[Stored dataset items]
(** * geometrize: the quadratic Bezier shape and the model's step

    A shallow embedding of [geometrize/model.cpp] (class [Model::ModelImpl])
    and of [quadraticbezier.cpp] (class [QuadraticBezier]), with the
    properties of the specification that concern them.

    Conventions.
    - [std::int32_t] values are integers of [Z]; a conversion or an
      arithmetic result is brought back into the 32-bit range by [int32].
    - The process-wide random generator is an explicit stream of raw draws
      threaded through the code in a small state-and-failure monad [Rand].
    - Scores ([float] in the source) are real numbers: rounding of the
      floating-point operations is not modelled.
    - Indexing a [std::vector] out of range is undefined in the source; it is
      a failure ([None]) here. *)

From Stdlib Require Import ZArith List String Ascii Reals Lra Lia.
From stdpp Require Import base list.

Local Open Scope Z_scope.

(** ** Machine integers *)

Module Int.

Definition int32 (z : Z) : Z := (z + 2 ^ 31) mod 2 ^ 32 - 2 ^ 31.

Definition add32 (a b : Z) : Z := int32 (a + b).
Definition sub32 (a b : Z) : Z := int32 (a - b).

(** [std::size_t] is taken to be 64 bits wide. *)
Definition size_t (z : Z) : Z := z mod 2 ^ 64.

End Int.

Import Int.

(** ** The random generator *)

(** The generator state: the raw draws still to come. *)
Definition Rng : Type := nat -> Z.

Definition Rand (A : Type) : Type := Rng -> option (A * Rng).

Definition ret {A : Type} (a : A) : Rand A := fun g => Some (a, g).

Definition bind {A B : Type} (c : Rand A) (k : A -> Rand B) : Rand B :=
  fun g => match c g with
           | Some (a, g') => k a g'
           | None => None
           end.

Definition fail {A : Type} : Rand A := fun _ => None.

Notation "'let*' x ':=' c 'in' k" := (bind c (fun x => k))
  (at level 10, x pattern, c at level 100, k at level 200).

(** Modelled from the spec: [commonutil::randomRange], declared in
    [commonutil.h], a header this development does not cover.  The
    specification asks for draws on the closed range [lo .. hi]; here the next
    raw draw is reduced into that range, so that every value of the range can
    come out and nothing else can when [lo <= hi]. *)
Definition randomRange (lo hi : Z) : Rand Z :=
  fun g => Some (lo + g 0%nat mod (hi - lo + 1), fun n => g (S n)).

(** Modelled from the spec: [commonutil::clamp], declared in [commonutil.h];
    it brings a value into [lower .. upper]. *)
Definition clamp (value lower upper : Z) : Z :=
  Z.max lower (Z.min value upper).

(** ** Scanlines *)

Record Scanline : Type := mkScanline {
  y : Z;
  x1 : Z;
  x2 : Z;
  alpha : Z
}.

(** The pixel [(px, py)] lies on one of the runs of [lines]. *)
Definition covers (lines : list Scanline) (px py : Z) : Prop :=
  exists l, l ∈ lines /\ y l = py /\ x1 l <= px <= x2 l.

(** Modelled from the spec: [Scanline::trim], declared with [Scanline] in a
    header this development does not cover.  It clips every run to the
    rectangle [0 .. w-1] x [0 .. h-1] and drops the runs that are empty
    afterwards. *)
Definition trimHelper (w h : Z) (line : Scanline) : option Scanline :=
  if (y line <? 0) || (h <=? y line) then None
  else
    let a := Z.max (x1 line) 0 in
    let b := Z.min (x2 line) (w - 1) in
    if b <? a then None else Some (mkScanline (y line) a b (alpha line)).

Definition trim (lines : list Scanline) (w h : Z) : list Scanline :=
  omap (trimHelper w h) lines.

(** ** Bresenham's line *)

Definition point : Type := (Z * Z)%type.

(** One run of the error loop along the major axis: [M] moves by [iM] until
    it meets [target]; the minor coordinate [m] moves by [im] when the error
    says so.  [mk] builds the point from the major and minor coordinates.
    The loop body runs at most [fuel] times. *)
Fixpoint bresenham_loop (fuel : nat) (mk : Z -> Z -> point)
    (dM dm iM im target : Z) (error M m : Z) (points : list point)
    : list point :=
  match fuel with
  | O => points
  | S fuel' =>
    if M =? target then points
    else
      let step := (0 <=? error) && (negb (error =? 0) || (0 <? iM)) in
      let error1 := if step then error - dM else error in
      let m1 := if step then m + im else m in
      let error2 := error1 + dm in
      let M1 := M + iM in
      bresenham_loop fuel' mk dM dm iM im target error2 M1 m1
        (points ++ [mk M1 m1])
  end.

(** Modelled from the spec: [commonutil::bresenham], declared in
    [commonutil.h].  The specification names Bresenham's algorithm, one pixel
    per point from the first end to the second; this is the integer error
    form of it, for all octants. *)
Definition bresenham (x1 y1 x2 y2 : Z) : list point :=
  let dx0 := x2 - x1 in
  let ix := Z.sgn dx0 in
  let dx := Z.shiftl (Z.abs dx0) 1 in
  let dy0 := y2 - y1 in
  let iy := Z.sgn dy0 in
  let dy := Z.shiftl (Z.abs dy0) 1 in
  let points := [(x1, y1)] in
  if dy <=? dx then
    bresenham_loop (Z.to_nat (Z.abs dx0)) (fun M m => (M, m))
      dx dy ix iy x2 (dy - Z.shiftr dx 1) x1 y1 points
  else
    bresenham_loop (Z.to_nat (Z.abs dy0)) (fun M m => (m, M))
      dy dx iy ix y2 (dx - Z.shiftr dy 1) y1 x1 points.

(** ** The quadratic Bezier shape *)

(** What a shape sees of the model it was made for: the two accessors
    [Model::getWidth] and [Model::getHeight] (unsigned 32-bit values, the
    dimensions of the target bitmap, which never change). *)
Record Model : Type := mkModel {
  getWidth : Z;
  getHeight : Z
}.

Inductive ShapeTypes : Type :=
| RECTANGLE | ROTATED_RECTANGLE | TRIANGLE | ELLIPSE | ROTATED_ELLIPSE
| CIRCLE | LINE | QUADRATIC_BEZIER | POLYLINE.

Record QuadraticBezier : Type := mkQuadraticBezier {
  m_model : Model;
  m_controlPoints : list point
}.

Module QuadraticBezier.

(** The local [startingPoint] of the constructor; the two draws are taken
    in the order of the arguments. *)
Definition startingPoint (xBound yBound : Z) : Rand point :=
  let* sx := randomRange 0 xBound in
  let* sy := randomRange 0 (sub32 yBound 1) in
  ret (sx, sy).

Work task: Print exactly, and only, the lines from the line that contains "let* sx := randomRange 0 xBound in" through the last line of the records.

Output for this exercise:
  let* sx := randomRange 0 xBound in
  let* sy := randomRange 0 (sub32 yBound 1) in
  ret (sx, sy).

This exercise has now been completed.